For the first time, an European conference considered the affairs of Turkey. England and Holland were mediators of the peace, that the Emperor might be more free to act with them in the coming war of the Spanish Succession. Sobieski had nearly three years earlier become a memory, with his victories, his schemes, and his disappointments, in the grave; and with him ended the ever unstable greatness of Poland. Another yet more notable northern sovereign, Peter the Czar, was a party to the negotiations. Everywhere was territory rent from Turkey. To Austria, she yielded nearly all of Hungary and Transylvania, with most of the Sclavonian lands between the Save and the Drave; to Poland, she gave up Podolia; to Russia, Azof; to Venice, the Morea and parts of Dalmatia. One point she proudly refused to yield. The Hungarian Tekeli and his friends, who had sought her hospitality, were retained by her, safe from the vengeance of the Emperor; as in 1849 other Hungarian exiles were shielded by the Turks, against the vengeance of Austria and of Russia combined. This was the first peace which had permanently reduced the frontiers of the Ottomans; it marked the termination of the last of the great Mohammedan aggressions upon Christendom; it saw the end of the secret understandings by which, since the days of Francis I., France had endeavoured to use Turkey for the subversion of Austria and for the ends of her own ambition.
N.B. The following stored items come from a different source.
(** X14.  The result carries the form as it was when it was submitted: the
    controls stay live while the request waits, but what is typed meanwhile
    reaches neither the stored result nor the page that shows it. *)
Theorem snapshot_survives_edits (s : State) (changes : list ChangeEvent)
    (c : Choice) (rest : list Choice) :
  newErrors (formData s) = ∅ →
  let price := or_else (numericPrice c) (js "0") in
  let s1 := run (Change <$> changes) (handleSubmit s) in
  let s2 := settle (length (awaiting s)) (Fulfilled {| choices := c :: rest |}) s1 in
  result s2 = Some {| estimatedPrice := price; data := formData s |}
  ∧ formData s2 = formData s1
  ∧ render s2 =
      ResultPage (js "Estimated Resell Price: $" ++ price)
        (brand (formData s)) (category (formData s))
        (js "$" ++ originalPrice (formData s))
        (clothingUse_string (clothingUse (formData s)))
        (yearsOld_string (yearsOld (formData s))).
Proof.
  intros Hv price s1 s2.
  assert (Hi : awaiting s1 !! length (awaiting s) = Some (formData s)).
  { unfold s1.
    destruct (run_changes_outside changes (handleSubmit s)) as (_ & _ & _ & -> & _).
    rewrite (handleSubmit_valid s Hv). simpl. by rewrite list_lookup_middle. }
  assert (Hs2 : s2 =
    setIsLoading false
      (setResult (Some {| estimatedPrice := price; data := formData s |})
         (resumed (length (awaiting s)) s1))).
  { unfold s2, settle. by rewrite Hi. }
  rewrite Hs2. split_and!; reflexivity.
Qed.

Lemma snapshot_survives_edits_witness :
  let s := run nikeHoodie init in
  let c := {| message_content := Some (js "32") |} in
  let s1 := run (Change <$> [change_brand (js "Adidas")]) (handleSubmit s) in
  newErrors (formData s) = ∅
  ∧ result (settle (length (awaiting s)) (Fulfilled {| choices := [c] |}) s1) =
      Some {| estimatedPrice := or_else (numericPrice c) (js "0");
              data := formData s |}.
Proof.
  intros s c s1.
  assert (Hv : newErrors (formData s) = ∅) by (by vm_compute).
  split; [exact Hv |].
  destruct (snapshot_survives_edits s [change_brand (js "Adidas")] c [] Hv)
    as (Hres & _).
  exact Hres.
Defined.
The complete reversal of the former positions of the combatants, the disastrous termination of the war for Turkey, the "rolling away of the stone of Tantalus that hung above their heads, the intolerable woe for the Germans",[27] the far-reaching results of the struggle in the future history of Europe—all are traceable to the day when the genius of Sobieski marked triumphantly, from the windy heights of the Kahlenberg, that fatal incapacity which should open for him the way, as victorious deliverer, to the foot of the ruined ramparts of Vienna.

But naturally, before concluding our consideration of the subject, we ask what gain did Poland, or the King of Poland, gather from the enterprise in which he had played so glorious a part? For a few months he was the centre of the admiring eyes of Christendom. "L'empire du monde vous serait du si le ciel l'eÛt rÉservÉ À un seul potentat," wrote Christina of Sweden from Rome, not without a glance at the pretensions of Louis XIV. to supremacy, and of Leopold to an imperial primacy in Europe. Never before had Poland filled so great a place in the eyes of the world. The cautious Venetians sought her special alliance. In the language of diplomacy she was Respublica Serenissima; but untroubled she never was, and her greatness was of short duration. It is true that the frontiers of the State were relieved of a constant fear. The Turks were for the time broken, the Tartars were crushed, the Cossacks of the Ukraine again reduced to submission. But Sobieski had fought and had conquered for others. His country was incapable of gathering the fruits of victory; incapable of prolonged effort, and therefore of lasting success. At the peace of Carlowitz, Podolia, with the fortress of Kaminiec, was recovered; but Moldavia had been in vain invaded by the Poles; and the Turks, it was soon seen, were beaten for the benefit of Austria; the Tartars for the benefit of Russia.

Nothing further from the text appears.